• **Exercise instructions**: Beginning with the first line of the data below, set down each line exactly through the line that contains "(** [validate_journal_objects] *)".

[Dataset records]
(** One operation in [validate_journal_objects]. *)
Definition validate_op_objects (env : repo_env) (path : string) (d : cas_dir) (cas : ImmutableCas)
    (op : JournalOp) : result unit CapabilityError :=
  try_for (λ digest,
    let '(inspect, io) := re_get env path (to_hex digest) in
    let? found := map_err CapContentStore (get inspect io d cas digest) in
    fail_if (negb (bool_decide (is_Some found)))
      (CapContentStore (CasCorrupt ("journal sequence " +:+ u64_to_string (jo_seq op)
         +:+ " references missing object " +:+ to_hex digest))))
    (option_list (jo_before op) ++ option_list (jo_after op)).

Definition cas_of (s : site) : cas_dir := default ∅ (st_cas s).

(** [validate_journal_objects] *)
Definition validate_journal_objects (env : repo_env) (path : string) (cas : ImmutableCas)
    (ops : Journal) : cap_script unit :=
  read (λ s, try_for (validate_op_objects env path (cas_of s) cas) ops).

(** [self.cas.put] of the [n]-th object of a batch. *)
Definition put_object (env : repo_env) (n : nat) (contents : bytes) : cap_script Digest := λ s,
  let env := re_put env n (to_hex (cas_digest contents)) in
  let '(trace, (cas, sequence), r) := put env (cas_of s) (st_sequence s) (rr_cas (st_self s)) contents in
  let seen d := {| st_work := st_work s; st_cas := Some d; st_sequence := st_sequence s;
                   st_self := st_self s |} in
  let final := {| st_work := st_work s;
                  st_cas := match trace with [] => st_cas s | _ => Some (left_in (cas_of s) trace) end;
                  st_sequence := sequence; st_self := set_cas cas (st_self s) |} in
  (map seen trace ++ [final],
   match r with Ok stored => Ok (cput_digest stored) | Err e => Err (CapContentStore e) end).

(** [open_workspace_cas] *)
Definition open_workspace_cas (env : repo_env) (runtime_dir : string) : cap_script ImmutableCas :=
  let root := join runtime_dir "cas" in
  let call context path := match re_fs env context path with
                           | Some e => Err (io_err context e)
                           | None => Ok tt
                           end in
  lift (call "inspect workspace CAS" root) ;;
  exec present := read (λ s, Ok (st_cas s)) in
  match present with
  | Some _ => script_ret tt
  | None =>
      lift (call "create workspace CAS" root) ;;
      step (λ s, {| st_work := st_work s; st_cas := Some ∅; st_sequence := st_sequence s;
                    st_self := st_self s |}) ;;
      lift (call "secure workspace CAS" root) ;;
      lift (call "sync workspace runtime" runtime_dir)
  end ;;
  read (λ s, map_err CapContentStore
    (cas_open (re_cas_scan env) (re_cas_root env)
       (Ok (map (λ row, Ok (Some (fst row), snd row)) (map_to_list (cas_of s))))
       (re_fs env "sync CAS directory" root))).

(** ** Guards ([repository_guards.rs]) *)

Definition guard (env : repo_env) : cap_script unit :=
  exec self := get_self in
  in_tree (gs_active_repo (store_of self))
    (guard_repository (re_fs env "inspect") (re_canonicalize env) (pc_git (rr_workspace self)) (repo_dir self)).

Definition require_healthy (r : RealRepository) : result unit CapabilityError :=
  fail_if (negb (rr_healthy r))
    (CapGeneration (GenOutcomeUnknown "writer must reopen after an indeterminate generation switch")).

(** The loop of [symlink_check] on a tree; an inspection that fails ends it. *)
Fixpoint symlink_from (env : repo_env) (normalized current : string) (n : node) (segments : list string)
    : result unit CapabilityError :=
  match segments with
  | [] => Ok tt
  | segment :: segments =>
      let current := join current segment in
      match re_fs env "stat" current, n with
      | None, NDir _ es =>
          match entry_of es segment with
          | Some (NSymlink _) => Err (CapSymlinkForbidden normalized)
          | Some m => symlink_from env normalized current m segments
          | None => Ok tt
          end
      | _, _ => Ok tt
      end
  end.

Definition symlink_check (env : repo_env) (repo : string) (tree : node) (normalized : string)
    : result unit CapabilityError :=
  symlink_from env normalized repo tree (split "/"%char normalized).

(** [symlink_metadata] of [repo/path]: the last component is not followed. *)
Fixpoint walk (through : walked) (n : node) (path : list string) : walked :=
  match path with
  | [] => Present n
  | c :: rest =>
      match n with
      | NDir _ es =>
          match entry_of es c with
          | None => Absent
          | Some (NSymlink t) => match rest with [] => Present (NSymlink t) | _ => through end
          | Some m => walk through m rest
          end
      | _ => NotDirectory
      end
  end.

Definition walk_path (env : repo_env) (repo : string) (tree : node) (path : string) : walked :=
  walk (re_through env (join repo path)) tree (split "/"%char path).

Definition is_file (n : node) : bool := match n with NFile _ _ => true | _ => false end.

Definition existing_file (env : repo_env) (repo : string) (tree : node) (path : string) : bool :=
  match re_fs env "stat" (join repo path), walk_path env repo tree path with
  | None, Present n => is_file n
  | _, _ => false
  end.

(** [validate_patches] *)
Definition validate_patches (env : repo_env) (grant : ScopeGrant) (repo : string) (tree : node)
    (patches : list PatchHunk) : result (list string) CapabilityError :=
  let? normalized := validate_batch grant patches (existing_file env repo tree) in
  try_for (symlink_check env repo tree) normalized ;?
  Ok normalized.

(** [proposal_patches] *)
Definition proposal_patches (p : PatchProposal) : list PatchHunk :=
  map (λ op, match op_mutation op with
             | MutWrite content => hunk_write (path_str (op_path op)) (as_bytes content)
             | MutDelete => hunk_delete (path_str (op_path op))
             end) (pp_operations p).

Definition require_proposal_attempt (r : RealRepository) (p : PatchProposal) : result unit CapabilityError :=
  fail_if (negb (String.eqb (as_str (pp_producing_attempt_id p)) (ea_attempt_id (rr_expected r))))
    (CapProposalAttemptMismatch (ea_attempt_id (rr_expected r)) (as_str (pp_producing_attempt_id p))).

Definition require_proposal_checkpoint (p : PatchProposal) (active : Checkpoint)
    : result unit CapabilityError :=
  fail_if (negb (bool_decide (pp_base_checkpoint_id p = ckp_id active)
                 && bool_decide (pp_base_checkpoint_digest p = ckp_digest active)))
    (CapStaleCheckpoint ("expected " +:+ as_str (ckp_id active) +:+ ":" +:+ to_hex (ckp_digest active)
       +:+ ", found " +:+ as_str (pp_base_checkpoint_id p) +:+ ":"
       +:+ to_hex (pp_base_checkpoint_digest p))).

(** [read_proposal_file_nofollow] ([repository_helpers.rs]), on Linux. *)
Definition read_proposal_file_nofollow (env : repo_env) (repo : string) (tree : node) (path : string)
    : result (option bytes) CapabilityError :=
  match re_fs env "open proposal repository root" repo with
  | Some e => Err (CapIo ("open proposal repository root: " +:+ e))
  | None =>
      fail_if (negb (is_dir (Some tree))) (CapIo ("open proposal repository root: " +:+ not_a_directory))
  end ;?
  match re_openat2 env path with
  | Some _ => Err (CapStalePreimage path)
  | None =>
      match look true tree (split "/"%char path) with
      | Err NOENT => Ok None
      | Err _ => Err (CapStalePreimage path)
      | Ok (NFile contents _) =>
          match re_fs env "inspect proposal preimage descriptor" path with
          | Some e => Err (io_err "inspect proposal preimage descriptor" e)
          | None => Ok tt
          end ;?
          match re_fs env "read proposal preimage descriptor" path with
          | Some e => Err (io_err "read proposal preimage descriptor" e)
          | None => Ok tt
          end ;?
          fail_if (MAX_CAS_OBJECT_BYTES <? blen contents)
            (CapContentStore (CasObjectTooLarge MAX_CAS_OBJECT_BYTES
               (N.min (MAX_CAS_OBJECT_BYTES + 1) (blen contents)))) ;?
          Ok (Some contents)
      | Ok _ =>
          match re_fs env "inspect proposal preimage descriptor" path with
          | Some e => Err (io_err "inspect proposal preimage descriptor" e)
          | None => Err (CapStalePreimage path)
          end
      end
  end.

• **Problem solution**:
(** One operation in [validate_journal_objects]. *)
Definition validate_op_objects (env : repo_env) (path : string) (d : cas_dir) (cas : ImmutableCas)
    (op : JournalOp) : result unit CapabilityError :=
  try_for (λ digest,
    let '(inspect, io) := re_get env path (to_hex digest) in
    let? found := map_err CapContentStore (get inspect io d cas digest) in
    fail_if (negb (bool_decide (is_Some found)))
      (CapContentStore (CasCorrupt ("journal sequence " +:+ u64_to_string (jo_seq op)
         +:+ " references missing object " +:+ to_hex digest))))
    (option_list (jo_before op) ++ option_list (jo_after op)).

Definition cas_of (s : site) : cas_dir := default ∅ (st_cas s).

(** [validate_journal_objects] *)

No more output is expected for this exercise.